◆ **WHAT YOU SHOULD DO**
Among the lines below, restate word for word only those from the line with "- intros x y z." through the line with "(** The head", with both end lines kept.

*** Begin section ***

Lemma cmp_sorted {A} (c : A → A → comparison) `{!cmp_laws c} l :
  StronglySorted (λ x y, cmp_leb c x y = true) (stable_sort (cmp_leb c) l).
Proof.
  apply stable_sort_sorted.
  - intros x y. pose proof (cmp_leb_total c x y) as H. unfold cmp_leb in *.
    destruct (c x y) eqn:E; try done. by destruct (c y x).
  - intros x y z. unfold cmp_leb. pose proof (cmp_trans (c:=c) x y z).
    destruct (c x y), (c y z), (c x z); naive_solver.
Qed.

Lemma cmp_sort_idemp {A} (c : A → A → comparison) `{!cmp_laws c} l :
  stable_sort (cmp_leb c) (stable_sort (cmp_leb c) l) = stable_sort (cmp_leb c) l.
Proof. apply stable_sort_fix, cmp_sorted, _. Qed.

(** The head of the sorted array is a least element. *)
Lemma sort_head_least {A} (c : A → A → comparison) `{!cmp_laws c} l x l' :
  stable_sort (cmp_leb c) l = x :: l' → x ∈ l ∧ ∀ y, y ∈ l → c x y ≠ Gt.
Proof.
  intros Hl. split; [rewrite <- (elem_of_stable_sort (cmp_leb c)), Hl; set_solver|].
  assert (Transitive (λ x y, c x y ≠ Gt)) by (intros ???; apply cmp_trans).
  pose proof (stable_sort_sorted (cmp_leb c) (λ x y, c x y ≠ Gt) (cmp_leb_total c) l) as Hs.
  rewrite Hl in Hs. apply StronglySorted_inv in Hs as [_ Hall].
  intros y. rewrite <- (elem_of_stable_sort (cmp_leb c)), Hl. intros [->|Hy]%elem_of_cons.
  - pose proof (cmp_opp (c:=c) x x). by destruct (c x x).
  - rewrite Forall_forall in Hall. by apply Hall.
Qed.

(** Sorting forgets the order the elements came in, if the comparator tells them apart. *)
Lemma cmp_sort_perm {A} (c : A → A → comparison) `{!cmp_laws c} l1 l2 :
  (∀ x y, x ∈ l1 → y ∈ l1 → c x y = Eq → x = y) → l1 ≡ₚ l2 →
  stable_sort (cmp_leb c) l1 = stable_sort (cmp_leb c) l2.
Proof.
  intros Hinj Hp. eapply StronglySorted_unique_strong; [|apply cmp_sorted, _..|by rewrite !stable_sort_perm].
  intros x y Hx Hy. rewrite elem_of_stable_sort in Hx, Hy. rewrite <- Hp in Hy.
  unfold cmp_leb. rewrite (cmp_opp (c:=c) x y). destruct (c x y) eqn:E; simpl; try done. auto.
Qed.

Lemma sort_strings_perm l1 l2 : l1 ≡ₚ l2 → sort_strings l1 = sort_strings l2.
Proof. apply (cmp_sort_perm String.compare). intros x y _ _. apply String.compare_eq_iff. Qed.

*** End section ***

◆ **ANSWER FOR THE TASK**
  - intros x y z. unfold cmp_leb. pose proof (cmp_trans (c:=c) x y z).
    destruct (c x y), (c y z), (c x z); naive_solver.
Qed.

Lemma cmp_sort_idemp {A} (c : A → A → comparison) `{!cmp_laws c} l :
  stable_sort (cmp_leb c) (stable_sort (cmp_leb c) l) = stable_sort (cmp_leb c) l.
Proof. apply stable_sort_fix, cmp_sorted, _. Qed.

(** The head of the sorted array is a least element. *)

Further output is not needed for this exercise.